Penjelasan yang bagaimanapun adanya tentang agama, tak akan
pernah tuntas tanpa mengikutsertakan aspek-aspek sosiologisnya. Agama, yang
menyangkut kepercayaan kepercayaan serta berbagai prakteknya, benar-benar
merupakan masalah sosial dan pada saat ini senantiasa ditemukan dalam setiap
masyarakat manusia. Karena itu segera lahir pertanyaan tentang bagaimana
seharusnya dari sudut pandang sosiologis.
Dalam pandangan sosiologi, perhatian
utama terhadap agama adalah pada fungsinya terhadap masyarakat. Istilah fungsi
seperti kita ketahui, menunjuk kepada sumbangan yang diberikan agama, atau
lembaga sosial yang lain, untuk mempertahankan (keutuhan) masyarakat sebagai
usaha-usaha yang aktif dan berjalan terus-menerus.

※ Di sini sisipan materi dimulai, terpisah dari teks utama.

(** [-? (0 | [1-9] digits) (. digits)? exponent?] *)
Definition numberText (s : string) : bool :=
  let s := skipSign (λ c, Ascii.eqb c "-") s in
  let '(int, rest) := spanChars is_digit s in
  negb (bool_decide (int = "")) &&
  negb (leading_zero int) &&
  match rest with
  | String c r =>
      if Ascii.eqb c "." then
        let '(frac, rest) := spanChars is_digit r in
        negb (bool_decide (frac = "")) && exponentOk rest
      else exponentOk rest
  | EmptyString => true
  end.

Definition integerText (s : string) : bool := str_all is_digit (skipSign (λ c, Ascii.eqb c "-") s).

Section parse.
(** The number nearest to a number text that is no safe integer. *)
Context (numberOf : string → jsnum).

Definition numberVal (s : string) : jsnum :=
  if integerText s && (Z.abs (parseZ s) <=? MAX_SAFE_INTEGER) then JInt (parseZ s) else numberOf s.

Definition parseNumber (s : string) : option (jsval * string) :=
  let '(text, rest) := spanChars numberChar s in
  if numberText text then Some (VNum (numberVal text), rest) else None.

(** ** Values *)

Fixpoint skip (s : string) : string :=
  match s with
  | String c r => if (code c =? 32) || (code c =? 9) || (code c =? 10) || (code c =? 13)
                  then skip r else s
  | EmptyString => ""
  end.

(** A later duplicate replaces the value in place. *)
Fixpoint setEntry (k : string) (v : jsval) (l : list (string * jsval)) : list (string * jsval) :=
  match l with
  | [] => [(k, v)]
  | (k', v') :: l => if decide (k' = k) then (k, v) :: l else (k', v') :: setEntry k v l
  end.

Definition literal (s : string) : option (jsval * string) :=
  if startsWith "null" s then Some (VNull, str_drop 4 s)
  else if startsWith "true" s then Some (VBool true, str_drop 4 s)
  else if startsWith "false" s then Some (VBool false, str_drop 5 s)
  else parseNumber s.

Fixpoint parseValue (n : nat) (s : string) : option (jsval * string) :=
  match n with
  | O => None
  | S n =>
      match skip s with
      | EmptyString => None
      | String c r =>
          if Ascii.eqb c "034" then '(t, r) ← parseText r; Some (VStr t, r)
          else if Ascii.eqb c "[" then
            match skip r with
            | String d r' =>
                if Ascii.eqb d "]" then Some (VArr [], r')
                else '(l, r) ← parseItems n r; Some (VArr l, r)
            | EmptyString => None
            end
          else if Ascii.eqb c "{" then
            match skip r with
            | String d r' =>
                if Ascii.eqb d "}" then Some (VObj [], r')
                else '(l, r) ← parseMembers n [] r; Some (VObj l, r)
            | EmptyString => None
            end
          else literal (String c r)
      end
  end
with parseItems (n : nat) (s : string) : option (list jsval * string) :=
  match n with
  | O => None
  | S n =>
      '(v, r) ← parseValue n s;
      match skip r with
      | String c r =>
          if Ascii.eqb c "," then '(l, r) ← parseItems n r; Some (v :: l, r)
          else if Ascii.eqb c "]" then Some ([v], r) else None
      | EmptyString => None
      end
  end
with parseMembers (n : nat) (acc : list (string * jsval)) (s : string)
    : option (list (string * jsval) * string) :=
  match n with
  | O => None
  | S n =>
      match skip s with
      | String c r =>
          if negb (Ascii.eqb c "034") then None else
          '(k, r) ← parseText r;
          match skip r with
          | String c r =>
              if negb (Ascii.eqb c ":") then None else
              '(v, r) ← parseValue n r;
              match skip r with
              | String c r =>
                  if Ascii.eqb c "," then parseMembers n (setEntry k v acc) r
                  else if Ascii.eqb c "}" then Some (setEntry k v acc, r) else None
              | EmptyString => None
              end
          | EmptyString => None
          end
      | EmptyString => None
      end
  end.

(** [JSON.parse(s)]; [None] is a SyntaxError. *)
Definition JSON_parse (s : string) : option jsval :=
  match parseValue (2 * String.length s + 2) s with
  | Some (v, r) => if decide (skip r = "") then Some v else None
  | None => None
  end.
End parse.

Example parse_ex :
  JSON_parse (λ t, JNonInt t) (" [1, -20 ,true,{" +:+ q +:+ "a" +:+ q +:+ ":" +:+ q +:+
    String bs "u0041" +:+ q +:+ ", " +:+ q +:+ "a" +:+ q +:+ ":[]}, 1.5e3]")
  = Some (VArr [VNum (JInt 1); VNum (JInt (-20)); VBool true; VObj [("a", VArr [])]; VNum (JNonInt "1.5e3")]) ∧
  JSON_parse (λ t, JNonInt t) "[1,]" = None ∧ JSON_parse (λ t, JNonInt t) "01" = None.
Proof. by vm_compute. Qed.

(** ** The fuel is enough *)

Lemma skip_length s : (String.length (skip s) ≤ String.length s)%nat.
Proof. induction s as [|c s IH]; [done|]. cbn [skip]. case_match; cbn [String.length]; lia. Qed.

Lemma spanChars_app P s : s = (spanChars P s).1 +:+ (spanChars P s).2.
Proof.
  induction s as [|c s IH]; [done|]. cbn [spanChars]. destruct (P c); [|done].
  destruct (spanChars P s) as [a b]. cbn [fst snd] in *. by rewrite string_app_cons, <- IH.
Qed.

Lemma prepend_some t o u r : prepend t o = Some (u, r) → ∃ u', o = Some (u', r).
Proof. destruct o as [[u' r']|]; [|done]. intros [= _ <-]. eauto. Qed.

Lemma parseText_length_aux k s t r :
  (String.length s ≤ k)%nat → parseText s = Some (t, r) → (String.length r < String.length s)%nat.
Proof.
  revert s t r. induction k as [|k IH]; intros [|c s] t r Hk; cbn [String.length] in *;
    [done | lia | done |]. cbn [parseText].
  destruct (Ascii.eqb c "034"); [intros [= _ <-]; lia|].
  destruct (Ascii.eqb c bs).
  2: { destruct (code c <? 32); [done|]. intros [u E]%prepend_some. apply IH in E; lia. }
  destruct s as [|e s]; [done|]. cbn [String.length] in *. destruct (Ascii.eqb e "u").
  2: { destruct (unescape e); [|done]. intros [u E]%prepend_some. apply IH in E; lia. }
  destruct s as [|a [|b [|x [|y s1]]]]; try done. cbn [String.length] in *.
  destruct (hex4 a b x y); [|done].
  assert (∀ v, prepend v (parseText s1) = Some (t, r) → (String.length r < S (S (S (S (S (S (String.length s1)))))))%nat)
    as H1 by (intros v [u E]%prepend_some; apply IH in E; lia).
  destruct s1 as [|f [|g [|a' [|b' [|x' [|y' s2]]]]]]; try exact (H1 _).
  match goal with |- context [match ?x with Some _ => _ | None => _ end] =>
    destruct x; [|exact (H1 _)] end.
  cbn [String.length] in *. intros [u E]%prepend_some. apply IH in E; lia.
Qed.

Lemma parseText_length s t r : parseText s = Some (t, r) → (String.length r < String.length s)%nat.
Proof. by apply (parseText_length_aux (String.length s)). Qed.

Dengan demikian perhatian
kita adalah peranan yang telah ada dan yang masih dimainkan.Emile Durkheim
sebagai sosiolog besar telah memberikan gambaran tentang fungsi agama dalam
masyarakat. Dia berkesimpulan bahwa sarana-sarana keagamaan adalah
lambang-lambang masyarakat, kesakralan bersumber pada kekuatan yang dinyatakan
berlaku oleh masyarakat secara keseluruhan bagi setiap anggotanya, dan
fungsinya adalah mempertahankan dan memperkuat rasa solidaritas dan kewajiban
social.
Agama telah dicirikan sebagai pemersatu aspirasi manusia
yang paling sublime; sebagai sejumlah besar moralitas, sumber tatanan
masyarakat dan perdamaian batin individu; sebagai sesuatu yang memuliakan dan
yang membuat manusia beradab. Sebenarnya lembaga keagamaan adalah menyangkut
hal yang mengandung arti penting tertentu, menyangkut masalah aspek kehidupan
manusia, yang dalam transendensinya, mencakup sesuatu yang mempunyai arti
penting dan menonjol bagi manusia. Bahkan sejarah menunjukkan bahwa
lembaga-lembaga keagamaan merupakan bentuk asosiasi manusia yang paling mungkin
untuk terus bertahan.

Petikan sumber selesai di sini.